Casi un siglo. Ese es el tiempo exacto que la memoria colectiva de Castilla y León llevaba aguardando un alineamiento cósmico de semejante calibre. Las crónicas antiguas hablan de oscuridad a mediodía, pero la logística del siglo XXI exige algo bastante más prosaico y complejo: hoteles rozando el lleno técnico, instrumental óptico de miles de euros y una red de coordinación impecable entre sociedades científicas de dos extremos de la península.

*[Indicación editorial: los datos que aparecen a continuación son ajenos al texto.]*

Lemma Rep_touch l1 a l2 xs1 xs2 x y s1 s2 s4 :
  Rep (l1 ++ a :: l2) s1 → Ents s1 l1 xs1 → Ents s1 l2 xs2 →
  valP s1 (Elem a) = Some (Some x) → key y = key x →
  LRep (a :: l1 ++ l2) s2 →
  (∀ r, nextP s4 r = nextP s2 r) → (∀ r, prevP s4 r = prevP s2 r) →
  (∀ r, listP s4 r = listP s2 r) → brk s4 = brk s2 →
  len (evictList (cache s4)) = len (evictList (cache s2)) →
  (∀ r, valP s4 r = fupd (Elem a) (Some y) (valP s1) r) →
  items (cache s4) = items (cache s1) →
  Rep (a :: l1 ++ l2) s4 ∧ Ents s4 (a :: l1 ++ l2) (y :: xs1 ++ xs2).
Proof.
  intros Hr Hx1 Hx2 Hx Hk Hl2 HN HP HL Hb Hlen HV Hi.
  destruct (LRep_at _ _ _ _ (rep_list _ _ Hr)) as (_ & _ & _ & _ & Ha1 & Ha2 & _).
  assert (valP s4 (Elem a) = Some (Some y)) as Hnew.
  { rewrite HV. unfold fupd. by rewrite decide_True. }
  assert (∀ b, b ≠ a → valP s4 (Elem b) = valP s1 (Elem b)) as Hold.
  { intros b Hb'. rewrite HV. unfold fupd. rewrite decide_False; [done|].
    by intros [= ->]. }
  assert (∀ b, b ∈ a :: l1 ++ l2 ↔ b ∈ l1 ++ a :: l2) as Hperm.
  { intros b. rewrite elem_of_cons, !elem_of_app, elem_of_cons. tauto. }
  split; [split|].
  - by eapply LRep_ext.
  - intros b Hb'. destruct (decide (b = a)) as [->|Hne]; [by eexists|].
    rewrite Hold by done. apply (rep_vals _ _ Hr). by apply Hperm.
  - intros k p. rewrite Hi, (rep_items _ _ Hr). split.
    + intros (b & z & -> & Hb' & Hz & <- & Hsz).
      destruct (decide (b = a)) as [->|Hne].
      * exists a, y. rewrite Hperm. repeat split; try done; congruence.
      * exists b, z. rewrite Hperm, Hold by done. done.
    + intros (b & z & -> & Hb' & Hz & <- & Hsz).
      destruct (decide (b = a)) as [->|Hne].
      * exists a, x. rewrite <-Hperm. repeat split; try done; congruence.
      * exists b, z. rewrite <-Hperm, <-Hold by done. done.
  - intros k p. rewrite Hi. intros Hin.
    destruct (rep_loose _ _ Hr _ _ Hin) as (b & z & -> & Hz & Hkz & Hsz).
    destruct (decide (b = a)) as [->|Hne].
    + exists a, y. repeat split; try done. congruence.
    + exists b, z. by rewrite Hold.
  - intros b z Hb' Hz Hsz. rewrite Hi.
    destruct (decide (b = a)) as [->|Hne].
    + assert (z = y) as -> by congruence. rewrite Hk.
      apply (rep_listed _ _ Hr); [apply elem_of_mid|done|congruence].
    + rewrite Hold in Hz by done.
      apply (rep_listed _ _ Hr); [by apply Hperm|done..].
  - rewrite Hi. apply (rep_apart _ _ Hr).
  - constructor; [done|]. apply Forall2_app.
    + eapply Ents_ext; [|exact Hx1]. intros b Hb'. apply Hold. by intros ->.
    + eapply Ents_ext; [|exact Hx2]. intros b Hb'. apply Hold. by intros ->.
Qed.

León no ha amanecido hoy como una capital provincial ordinaria. Se ha convertido en la meca del turismo científico en España. Entre el aluvión de visitantes que abarrotan las plazas y las terrazas de la ciudad, destaca un contingente coordinado con gran porfesionalidad: 95 socios de la Asociación Astronómica Astromares han completado más de seiscientos kilómetros de trayecto desde la provincia de Sevilla. Su meta no es el patrimonio románico ni la gastronomía local —que también—, sino amarrar una posición de observación privilegiada durante el fenómeno.

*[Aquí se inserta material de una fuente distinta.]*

(** X10 on two times within one second. *)
Lemma X10_same_name_same_second_witness :
  Datetime.valid noon /\ Datetime.valid just_after_noon
  /\ filename noon = filename just_after_noon.
Proof.
  assert (Ha : Datetime.valid noon)
    by (vm_compute; repeat split; solve [reflexivity | discriminate]).
  assert (Hb : Datetime.valid just_after_noon)
    by (vm_compute; repeat split; solve [reflexivity | discriminate]).
  split; [exact Ha | split; [exact Hb |]].
  apply (proj2 (X10_same_name_same_second noon just_after_noon Ha Hb)).
  reflexivity.
Defined.

(** X11 on noon and one o'clock. *)
Lemma X11_name_order_is_time_order_witness :
  Datetime.valid noon /\ Datetime.valid one_o_clock
  /\ (Datetime.total_microseconds noon
      < Datetime.total_microseconds one_o_clock)%Z.
Proof.
  assert (Ha : Datetime.valid noon)
    by (vm_compute; repeat split; solve [reflexivity | discriminate]).
  assert (Hb : Datetime.valid one_o_clock)
    by (vm_compute; repeat split; solve [reflexivity | discriminate]).
  split; [exact Ha | split; [exact Hb |]].
  apply (proj1 (X11_name_order_is_time_order noon one_o_clock Ha Hb)).
  vm_compute. reflexivity.
Defined.

End MoreWitnesses.

(* ================================================================== *)
(** * The run in full when every call returns *)
(* ================================================================== *)

Section HealthyRun.
Import Py Proc Sys Bench Spec Observe FullSpec.

Lemma timed_runs_app argv c : forall t,
  timed_runs argv t (S c)
  = timed_runs argv t c
      ++ [Clock (t + 2 * c); Run argv true; Clock (S (t + 2 * c))].
Proof.
  induction c as [|c IH]; intros t.
  - simpl. now rewrite Nat.add_0_r.
  - change (timed_runs argv t (S (S c)))
      with (Clock t :: Run argv true :: Clock (S t)
              :: timed_runs argv (S (S t)) (S c)).
    rewrite IH. cbn [timed_runs app].
    replace (S (S t) + 2 * c) with (t + 2 * S c) by lia. reflexivity.
Qed.

Lemma runs_timed_runs argv c : forall t,
  runs (timed_runs argv t c) = repeat (argv, true) c.
Proof. induction c; intros t; simpl; [|rewrite IHc]; reflexivity. Qed.

Lemma unclocked_timed_runs argv c : forall t,
  unclocked (timed_runs argv t c) = repeat (Run argv true) c.
Proof. induction c; intros t; simpl; [|rewrite IHc]; reflexivity. Qed.

Lemma unclocked_app tr tr' :
  unclocked (tr ++ tr') = unclocked tr ++ unclocked tr'.
Proof.
  induction tr as [|e tr IH]; simpl; [reflexivity|].
  destruct e; simpl; now rewrite IH.
Qed.

Lemma unclocked_timed_sampling w c : forall vs t,
  unclocked (timed_sampling w c t vs) = sampling_trace w c t vs.
Proof.
  induction vs as [|v vs IH]; intros t; simpl; [reflexivity|].
  rewrite unclocked_app, unclocked_timed_runs. cbn [unclocked].
  now rewrite IH.
Qed.

Lemma unclocked_profiling_trace p w :
  unclocked (profiling_trace p w) = profiling_trace p w.
Proof. now destruct p. Qed.

(** One repetition: a reading, a captured solver run, a reading. *)
Lemma full_sample_spec v z d m w st :
  getitem d v = Some (Samples m) ->
  Full.sample Full.healthy v z d w st =
    (Ok (setitem d v (Samples (m ++ [elapsed w (ticks st)]))),
     {| environ := environ st;
        trace := trace st ++ [Clock (ticks st); Run (solve_argv v) true;
                              Clock (S (ticks st))];
        ticks := S (S (ticks st));
        spawned := S (spawned st) |}).
Proof.
  intros H.
  cbv [Full.sample Full.solve_zero_by Full.subprocess_run Full.time_time
       Full.healthy append_sample bind ret environ trace ticks spawned].
  rewrite H, <- !app_assoc. reflexivity.
Qed.

Lemma full_sample_loop v xs : forall d m w st,
  getitem d v = Some (Samples m) ->
  for_each xs (Full.sample Full.healthy v) d w st =
    (Ok (setitem d v (Samples (m ++ elapsed_from w (ticks st) (List.length xs)))),
     {| environ := environ st;
        trace := trace st ++ timed_runs (solve_argv v) (ticks st) (List.length xs);
        ticks := ticks st + 2 * List.length xs;
        spawned := spawned st + List.length xs |}).
Proof.
  induction xs as [|x xs IH]; intros d m w st H.
  - cbn [for_each List.length elapsed_from timed_runs]. unfold ret.
    rewrite !app_nil_r, !Nat.add_0_r.
    rewrite (setitem_getitem_id _ _ _ H). now destruct st.
  - cbn [for_each]. unfold bind. rewrite (full_sample_spec _ _ _ _ _ _ H).
    rewrite (IH _ (m ++ [elapsed w (ticks st)])) by apply getitem_setitem_same.
    cbn [environ trace ticks spawned List.length elapsed_from timed_runs].
    rewrite setitem_setitem, <- !app_assoc. cbn [app].
    do 2 f_equal; lia.
Qed.

Lemma full_benchmark_spec n v d w st :
  Z.to_nat n <> 0 ->
  Full.benchmark Full.healthy n v d w st =
    (Ok (setitem d v (Samples (elapsed_from w (ticks st) (Z.to_nat n)))),
     {| environ := environ st;
        trace := trace st ++ timed_runs (solve_argv v) (ticks st) (Z.to_nat n)
                   ++ [Print (ZeroBy v (mean (elapsed_from w (ticks st) (Z.to_nat n))))];
        ticks := ticks st + 2 * Z.to_nat n;
        spawned := spawned st + Z.to_nat n |}).
Proof.
  intros Hn. unfold Full.benchmark, bind.
  rewrite (full_sample_loop v _ _ []) by apply getitem_setitem_same.
  rewrite range_length, setitem_setitem. cbn [app].
  unfold mean_of. rewrite getitem_setitem_same.
  unfold truediv. rewrite elapsed_from_length.
  destruct (Nat.eqb_spec (Z.to_nat n) 0) as [E|_]; [contradiction|].
  unfold lift, ret, print, emit, mean; simpl.
  now rewrite elapsed_from_length, <- app_assoc.
Qed.

Lemma full_benchmark_zero n v d w st :
  Z.to_nat n = 0 ->
  Full.benchmark Full.healthy n v d w st = (Raise ZeroDivisionError, st).
Proof.
  intros Hn. unfold Full.benchmark, bind.
  rewrite (full_sample_loop v _ _ []) by apply getitem_setitem_same.
  rewrite range_length, Hn, setitem_setitem. simpl.
  unfold mean_of. rewrite getitem_setitem_same. simpl.
  unfold raise. rewrite app_nil_r, !Nat.add_0_r. now destruct st.
Qed.

Lemma full_benchmark_loop n w : Z.to_nat n <> 0 -> forall vs d st,
  NoDup vs -> (forall v, In v vs -> ~ In v (keys d)) ->
  for_each vs (Full.benchmark Full.healthy n) d w st =
    (Ok (d ++ measured w (Z.to_nat n) (ticks st) vs),
     {| environ := environ st;
        trace := trace st ++ timed_sampling w (Z.to_nat n) (ticks st) vs;
        ticks := ticks st + 2 * Z.to_nat n * List.length vs;
        spawned := spawned st + Z.to_nat n * List.length vs |}).
Proof.
  intros Hn. induction vs as [|v vs IH]; intros d st Hnd Hfresh; simpl.
  - unfold ret. rewrite !app_nil_r, !Nat.mul_0_r, !Nat.add_0_r. now destruct st.
  - inversion Hnd as [|? ? Hv Hvs]; subst.
    unfold bind. rewrite full_benchmark_spec by assumption.
    rewrite setitem_fresh by (apply Hfresh; now left).
    rewrite IH; [| assumption |].
    + simpl. rewrite <- !app_assoc. simpl. do 2 f_equal; lia.
    + intros v' Hin. rewrite keys_app, in_app_iff. simpl.
      intros [Hd | [<- | []]]; [| contradiction].
      apply (Hfresh v'); [now right | assumption].
Qed.

Lemma full_benchmarks_spec n w st :
  Z.to_nat n <> 0 ->
  Full.benchmarks Full.healthy n w st =
    (Ok (measured w (Z.to_nat n) (ticks st) variants),
     {| environ := environ st;
        trace := trace st ++ timed_sampling w (Z.to_nat n) (ticks st) variants;
        ticks := ticks st + 2 * Z.to_nat n * 4;
        spawned := spawned st + Z.to_nat n * 4 |}).
Proof.
  intros Hn. unfold Full.benchmarks.
  rewrite (full_benchmark_loop n w Hn variants [] st variants_NoDup);
    [reflexivity|].
  intros v _ [].
Qed.

Lemma full_benchmarks_zero n w st :
  Z.to_nat n = 0 ->
  Full.benchmarks Full.healthy n w st = (Raise ZeroDivisionError, st).
Proof.
  intros Hn. unfold Full.benchmarks, variants. simpl. unfold bind.
  now rewrite full_benchmark_zero.
Qed.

La expedición andaluza no ha desembarcado a la intemperie. A su llegada, los representantes leoneses Carlos Gaceo y Teresa Torregimeno, figuras de referencia en la Asociación Leonesa de Astronomía, ejercieron de anfitriones en una operativa técnica medida al milímetro. Cero margen para el error. El enclave elegido como centro neurálgico del evento habla por sí solo: el Colegio de La Asunción. Su amplio horizonte sin obstáculos y su disposición estratégica lo convierten en el enclave idóneo para plantar monturas ecuatoriales, trípodes de carbono y telescopios de alta gama.
Hay un componente adictivo en la astrofotografía cuando se practica a pie de campo. No se trata solo de apretar un disparador. Es el murmullo de la calibración, el intercambio de filtros solares y la tensión contenida previa a la fase de totalidad. Al frente de la expedición sevillana figuran caras visibles de la divulgación cultural del sur: Vicente García, presidente de la entidad; Antonio González, vocal de la junta directiva; y Juan Cortés, director del programa radiofónico Astromares. Conversar con ellos a pie de pista permite comprender cómo un pasatiempo de fin de semana acaba fletando autobuses enteros a través de la Vía de la Plata.

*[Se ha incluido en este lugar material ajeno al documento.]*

(** * The admin login screen: [pages/Auth/components/Login.tsx]

    A shallow embedding of the decision logic of the [Login] component:
    the yup schema that gates submission, the mutation that posts the
    credentials, and its [onSuccess] / [onError] handlers.  Rendering is
    left out; the React state, the router history, the redux store, the
    browser storage and the network are fields of one explicit [World]. *)

From Stdlib Require Import String Ascii List Bool Arith Lia.
From stdpp Require Import gmap strings list fin_maps.

Local Open Scope string_scope.
Local Open Scope nat_scope.

(** ** JavaScript built-ins used by the component *)

Module JS.

(** Strings are sequences of bytes; text outside ASCII is held in its
    UTF-8 encoding. *)
Definition code (c : ascii) : nat := nat_of_ascii c.

Definition between (lo hi n : nat) : bool := (lo <=? n) && (n <=? hi).

Definition is_upper (c : ascii) : bool := between 65 90 (code c).
Definition is_lower (c : ascii) : bool := between 97 122 (code c).
Definition is_digit (c : ascii) : bool := between 48 57 (code c).

(** [ToBoolean] on a string: only the empty string is falsy. *)
Definition truthy (s : string) : bool :=
  match s with
  | EmptyString => false
  | String _ _ => true
  end.

(** [ToBoolean] on [string | null | undefined]. *)
Definition truthy_opt (o : option string) : bool :=
  match o with
  | Some s => truthy s
  | None => false
  end.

Comunidades de este calibre no se improvisan en un despacho.
El acta del nacimiento de Astromares lleva fecha del 12 de julio de 2012 en la localidad de Tomares. La etimología de la marca resulta matemática: la unión del término astronomía y el municipio sevillano donde fijaron su sede oficial. Empezaron apenas 15 socios fundadores movidos por una inquietud pragmática: dejar de escudriñar la bóveda celeste en solitario y empezar a explicar la mecánica celeste al gran público. Catorce años después, aquel núcleo original no solo permanece en pie, sino que ha estructurado una de las redes de divulgación astronómica más dinámicas del sur peninsular, capaz de movilizar a decenas de familias hacia la meseta norte para presenciar una sombra fugaz.
Un exito de organización
Mención aparte merece el despliegue técnico y la hospitalidad técnica de la Asociación Leonesa de Astronomía. Coordinar accesos, seguridad, instrumental óptico y divulgación para cientos de observadores en una jornada de máxima tensión mediática exige un trabajo de meses que rara vez sale en las foto de portada. Lo logrado en León este fin de semana es un triunfo organizativo sin paliativos que sitúa a la provincia en el mapa internacional del astroturismo.
Cuando la Luna oculte finalmente la superficie del Sol y la penumbra barra la geografía peninsular, las fronteras administrativas dejarán de importar. La inyección económica y la visibilidad mediática se quedarán en suelo leonés, pero el verdadero triunfo pertenece a esa comunidad silenciosa de toda España como ASTROMARES Y EL ALA que llevan décadas enseñando a la ciudadanía a mirar hacia arriba.